30 Mar The Use of Spindle Pumps
The Use of Spindle Pumps in Ancient and Modern Times
Aptly named, due to its long and relatively narrow design, the vertical spindle pump may be a present-day device, but its origins are buried deep in ancient history. During a visit to Egypt in around 234 BC, the Greek mathematician, engineer and inventor, Archimedes observed a rotating helical device used by locals to raise water from the river Nile. Some authorities have suggested that bronze water screws, cast 350 years earlier, may have been the irrigation mechanism used to sustain the famed Hanging Gardens of Babylon.
When introduced to Greece, the device later became known as an Archimedes Screw. It was the first positive displacement pump and a distant forerunner of the spindle pumps in widespread use today. Based on the design of its central component, the modern device is often known alternatively as a screw pump. Interestingly, that main component shares one of the properties of a conventional impeller. While it can be driven by a motor to transport liquids, its design also allows it to be driven by water and thus operate a generator. When operating in this fashion, it is known as a screw turbine.
Unlike those used to aerate fish tanks, power garden fountains, or draw water from a borehole, vertical spindle pumps are only semi-submersible devices. The other types mentioned above are designed to contain the motor and all moving parts within a single water-tight housing. This means their power must be supplied from the surface by suitably sealed electrical cables.
By contrast, only the inlet and screw-like component are located beneath the liquid surface in these semi-submersible units. The motive power to the screw is still provided by an electric motor or an internal combustion engine. However, the latter will be mounted well above the surface of the liquid, at the end of a long driveshaft or spindle from which these pumps derive their name.
These are sealless units that rely on a close fit between the screw-like impeller and the cylinder wall within which it rotates to minimise any tendency for the pumped fluids to drain backwards between the two. While a well-built unit will be able to transport clean or dirty water without significant leakage, one of these units’ greatest strengths lies in the ability to handle more viscous liquids such as crude oil and slurries.
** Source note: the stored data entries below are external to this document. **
Lemma createObject_step s a o prev s' :
  sdb_wf s → createObject s a = (o, prev, s') →
  o = blank a ∧ prev = live (peek s a) ∧ stateObjects s' !! a = Some o ∧ ∃ es, step_ok s s' es.
Proof.
  intros Hs. rewrite createObject_eq. destruct (getDeletedStateObject s a) as [r s1] eqn:E.
  apply getDeletedStateObject_spec in E as (-> & Ho & Hq).
  intros H; injection H as <- <- <-. split_and!; [done..| |].
  { simpl. by rewrite lookup_insert_eq. }
  pose proof (quiet_wf _ _ Hq Hs) as Hs1. apply step_quiet in Hq; [|done].
  destruct (peek s a) as [p|]; eexists; (eapply step_trans; [exact Hq|]).
  - by apply reset_step.
  - by apply create_absent_step.
Qed.

Lemma GetOrNewStateObject_step s a o s' :
  sdb_wf s → GetOrNewStateObject s a = (o, s') →
  stateObjects s' !! a = Some o ∧ deleted o = false ∧ ∃ es, step_ok s s' es.
Proof.
  intros Hs. unfold GetOrNewStateObject. destruct (getStateObject s a) as [r s1] eqn:E.
  apply getStateObject_spec in E as (-> & Ho & Hq). destruct (live (peek s a)) as [p|] eqn:El.
  - intros H; injection H as <- <-. apply live_Some in El as [El Hd]. rewrite El in Ho.
    split_and!; [done..|]. exists []. by apply step_quiet.
  - destruct (createObject s1 a) as [[o1 pr] s2] eqn:Ec. intros H; injection H as <- <-.
    apply createObject_step in Ec as (-> & _ & Hl & es & Hes); [|by eapply quiet_wf].
    split_and!; [done..|]. eexists. eapply step_trans; [by apply step_quiet|done].
Qed.

(** ** Setters through an object *)

Lemma modify_step s a f :
  sdb_wf s →
  (∀ s o, sdb_wf s → stateObjects s !! a = Some o → deleted o = false → so_address o = a →
     ∃ es, step_ok s (put (f s o).1 a (f s o).2) es) →
  ∃ es, step_ok s (on_object s a f) es.
Proof.
  intros Hs Hf. unfold on_object. destruct (GetOrNewStateObject s a) as [o s1] eqn:E.
  apply GetOrNewStateObject_step in E as (Ho & Hd & es & Hes); [|done].
  assert (sdb_wf s1) as Hs1 by apply Hes.
  destruct (Hf s1 o) as [es' Hes']; [done..|by apply Hs1|]. destruct (f s1 o) as [s2 o2].
  eexists. eapply step_trans; [exact Hes|exact Hes'].
Qed.

Lemma setBalance_undo o b : so_setBalance (so_setBalance o b) (d_Balance (so_data o)) = o.
Proof. by destruct o as [?? [] ?????? ??]. Qed.

Lemma setNonce_undo o n : so_setNonce (so_setNonce o n) (d_Nonce (so_data o)) = o.
Proof. by destruct o as [?? [] ?????? ??]. Qed.

Lemma so_SetBalance_step s a o amount :
  sdb_wf s → stateObjects s !! a = Some o → deleted o = false → so_address o = a →
  ∃ es, step_ok s (put (so_SetBalance s o amount).1 a (so_SetBalance s o amount).2) es.
Proof.
  intros Hs Ho Hd Ha. eexists. simpl.
  apply (step_object s a o _ _ (λ p, so_setBalance p (d_Balance (so_data o)))); try done.
  - intros st p st' Hg. simpl. by rewrite Ha, Hg.
  - rewrite setBalance_undo. apply obj_equiv_refl.
Qed.

Lemma so_SetNonce_step s a o n :
  sdb_wf s → stateObjects s !! a = Some o → deleted o = false → so_address o = a →
  ∃ es, step_ok s (put (so_SetNonce s o n).1 a (so_SetNonce s o n).2) es.
Proof.
  intros Hs Ho Hd Ha. eexists. simpl.
  apply (step_object s a o _ _ (λ p, so_setNonce p (d_Nonce (so_data o)))); try done.
  - intros st p st' Hg. simpl. by rewrite Ha, Hg.
  - rewrite setNonce_undo. apply obj_equiv_refl.
Qed.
As well as being far less prone to leakage, when spindle pumps are used to transport a viscous fluid, the latter can act as a form of self-lubrication, thus helping to reduce some of the natural wear and tear and operating noise.
In practice, these units are of particularly robust construction and will generally display a correspondingly long working lifespan. Furthermore, they have several other significant benefits. For a start, although it will invariably be possible to perform most of the same tasks when employing a suitable submersible unit, these are bulky and require a fixed installation. Consequently, unlike the readily portable spindle pumps, it is not such a simple matter to relocate a previously installed submersible unit for use elsewhere. The vertical shaft-driven model will be the unit of choices where there may be an occasional need to conduct a drainage operation at another site.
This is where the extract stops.